═════ LISTED ENTRIES

(* ===== verification/ProcessSpec.v ===== *)
(** * Loading user programs (userprog/process.c)

    What a process sees of its memory, and the proofs about Process.v: a
    segment is loaded page by page into frames of the user pool, and the
    frames that other pages have, the page tables and the rest of memory stay
    as they are. *)

From Stdlib Require Import String.
From stdpp Require Import gmap.
From S2P Require Import Prelude Bitmap CString Console Palloc Mmu MmuSpec Inode FreeMap Directory Process.

(** ** The user pool *)

Notation upage s j := (page_addr (user_pool s) j).
Definition uused (s : pstate) (j : Z) : bool := page_used (user_pool s) j.
Definition ucnt (s : pstate) : Z := bit_cnt (used_map (user_pool s)).

(** From [s] to [s'] only the user pool and its memory changed. *)
Record user_only (s s' : pstate) : Prop := {
  uo_pools : pools_ok s';
  uo_bytes : bytes_ok (ram s');
  uo_kernel : kernel_pool s' = kernel_pool s;
  uo_place : same_place s s';
  uo_ram a : ~ pool_bytes (user_pool s) a -> ram s' a = ram s a
}.

Lemma kernel_bytes s j a : pools_ok s -> 0 <= j < kcnt s -> kpage s j <= a < kpage s j + 4096 -> ~ pool_bytes (user_pool s) a.
Proof.
  intros Hp Hj Ha Hu. apply (ok_disjoint _ Hp a); [|done]. pose proof (po_wf _ _ (ok_pool _ Hp KERNEL)).
  unfold pool_bytes, page_addr, PGSIZE, kcnt in *. lia.
Qed.

Lemma user_bytes s j a : 0 <= j < ucnt s -> upage s j <= a < upage s j + 4096 -> pool_bytes (user_pool s) a.
Proof. unfold pool_bytes, page_addr, PGSIZE, ucnt. lia. Qed.

(** Page tables lie in the kernel pool, so they stay. *)
Lemma user_only_word s s' p4 tabs p t i : space s p4 tabs -> user_only s s' -> tabs !! p = Some t -> 0 <= i < 512 ->
  word (ram s') (t + 8 * i) = word (ram s) (t + 8 * i).
Proof.
  intros S U Ht Hi. apply word_ext. intros x Hx. apply (uo_ram _ _ U).
  destruct (sp_page _ _ _ S _ _ Ht) as (j & Hj & -> & _). eapply kernel_bytes; [apply S|done|]. lia.
Qed.

Lemma user_only_space s s' p4 tabs : space s p4 tabs -> user_only s s' -> space s' p4 tabs.
Proof.
  intros S U. pose proof (fun p t i => user_only_word s s' p4 tabs p t i S U) as Hw. pose proof U as [U1 U2 U3 U4 U5].
  destruct S as [S1 S2 S3 S4 S5 S6 S7 S8 S9]. split; try done.
  - by rewrite U3.
  - intros p t Ht. destruct (S5 p t Ht) as (j & Hj & -> & Hu). exists j. unfold kcnt, kused. by rewrite U3.
  - intros p t i w Ht Hp Hi E. rewrite (Hw p t i Ht Hi) in E. by apply (S9 p t i w).
Qed.
Lemma relaxPoints_shape (lap soln : UniformGrid R (Vec3 R)) (l : list Index) :
  ShapeMatches soln lap = true ->
  ShapeMatches (relaxPoints lap l soln) lap = true.
Proof.
  intros Hs. pose proof (fold_write_shape (pointOffset lap)
    (fun g p => updatedVal g lap p) l soln) as Hf. simpl in Hf.
  destruct Hf as (H0 & H1 & H2 & _). unfold relaxPoints, ShapeMatches in *.
  rewrite H0, H1, H2. exact Hs.
Qed.

(** The value a pass leaves at a point its interior loop nest visits: the
    rule, read off the grid as it stands when the loop reaches the point. *)
Lemma Step_interior_value (soln lap : UniformGrid R (Vec3 R)) (izStart izEnd : nat)
    (redOrBlack : GaussSeidelPortionE) (boundaryCondition : BoundaryConditionE)
    (residualStats : Stats_Float R) (l1 l2 : list Index) (ix iy iz : nat) :
  ShapeMatches soln lap = true ->
  Size soln = GetGridCapacity soln ->
  interiorPoints (numPoints0 lap) (numPoints1 lap) (numPoints2 lap)
    izStart izEnd redOrBlack = l1 ++ (ix, iy, iz) :: l2 ->
  gridGet (fst (StepTowardVectorPoissonSolution soln lap izStart izEnd redOrBlack
                  boundaryCondition residualStats))
          (OffsetFromIndices soln (ix, iy, iz))
  = sorUpdate (guardedReciprocal2 (cellSpacing lap)) (relaxPoints lap l1 soln) lap
      (ix, iy, iz).
Proof.
  intros Hshape Hsize Hsplit.
  pose proof (ShapeMatches_eq _ _ Hshape) as (E0 & E1 & E2).
  assert (Hin : In (ix, iy, iz)
                  (interiorPoints (numPoints0 lap) (numPoints1 lap) (numPoints2 lap)
                     izStart izEnd redOrBlack))
    by (rewrite Hsplit; apply in_elt).
  pose proof (interiorPoints_range _ _ _ _ _ _ _ Hin) as (Hx & Hy & Hz).
  simpl in Hx, Hy, Hz.
  assert (Ho : OffsetFromIndices soln (ix, iy, iz) = pointOffset lap (ix, iy, iz)).
  { rewrite pointOffset_eq. simpl. rewrite E0, E1. reflexivity. }
  rewrite Ho, Step_soln.
  assert (Hb : gridGet (applyBoundary lap izStart izEnd redOrBlack boundaryCondition
                          (relaxInterior lap izStart izEnd redOrBlack soln))
                       (pointOffset lap (ix, iy, iz))
               = gridGet (relaxInterior lap izStart izEnd redOrBlack soln)
                         (pointOffset lap (ix, iy, iz))).
  { destruct boundaryCondition; [|reflexivity].
    rewrite applyBoundary_neumann. apply fold_write_frame.
    apply boundary_offset_not_interior; assumption. }
  rewrite Hb. unfold relaxInterior. simpl GetNumPoints. rewrite Hsplit.
  unfold relaxPoints at 1.
  rewrite (fold_write_last (pointOffset lap) (fun g p => updatedVal g lap p)).
  - apply updatedVal_sorUpdate; [apply relaxPoints_shape, Hshape | lia..].
  - pose proof (interior_offsets_NoDup lap izStart izEnd redOrBlack) as Hnd.
    rewrite Hsplit, map_app in Hnd. simpl in Hnd.
    apply NoDup_remove_2 in Hnd. rewrite in_app_iff in Hnd. tauto.
  - rewrite Hsize, pointOffset_eq. unfold GetGridCapacity. rewrite E0, E1, E2.
    apply offset_lt_capacity; lia.
Qed.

══════════

**TASK DESCRIPTION**
Please make your reply exactly the lines from the one containing "rewrite Hb. unfold" through the end of the entries above, and nothing more.

**RESPONSE TO THIS TASK**
  rewrite Hb. unfold relaxInterior. simpl GetNumPoints. rewrite Hsplit.
  unfold relaxPoints at 1.
  rewrite (fold_write_last (pointOffset lap) (fun g p => updatedVal g lap p)).
  - apply updatedVal_sorUpdate; [apply relaxPoints_shape, Hshape | lia..].
  - pose proof (interior_offsets_NoDup lap izStart izEnd redOrBlack) as Hnd.
    rewrite Hsplit, map_app in Hnd. simpl in Hnd.
    apply NoDup_remove_2 in Hnd. rewrite in_app_iff in Hnd. tauto.
  - rewrite Hsize, pointOffset_eq. unfold GetGridCapacity. rewrite E0, E1, E2.
    apply offset_lt_capacity; lia.
Qed.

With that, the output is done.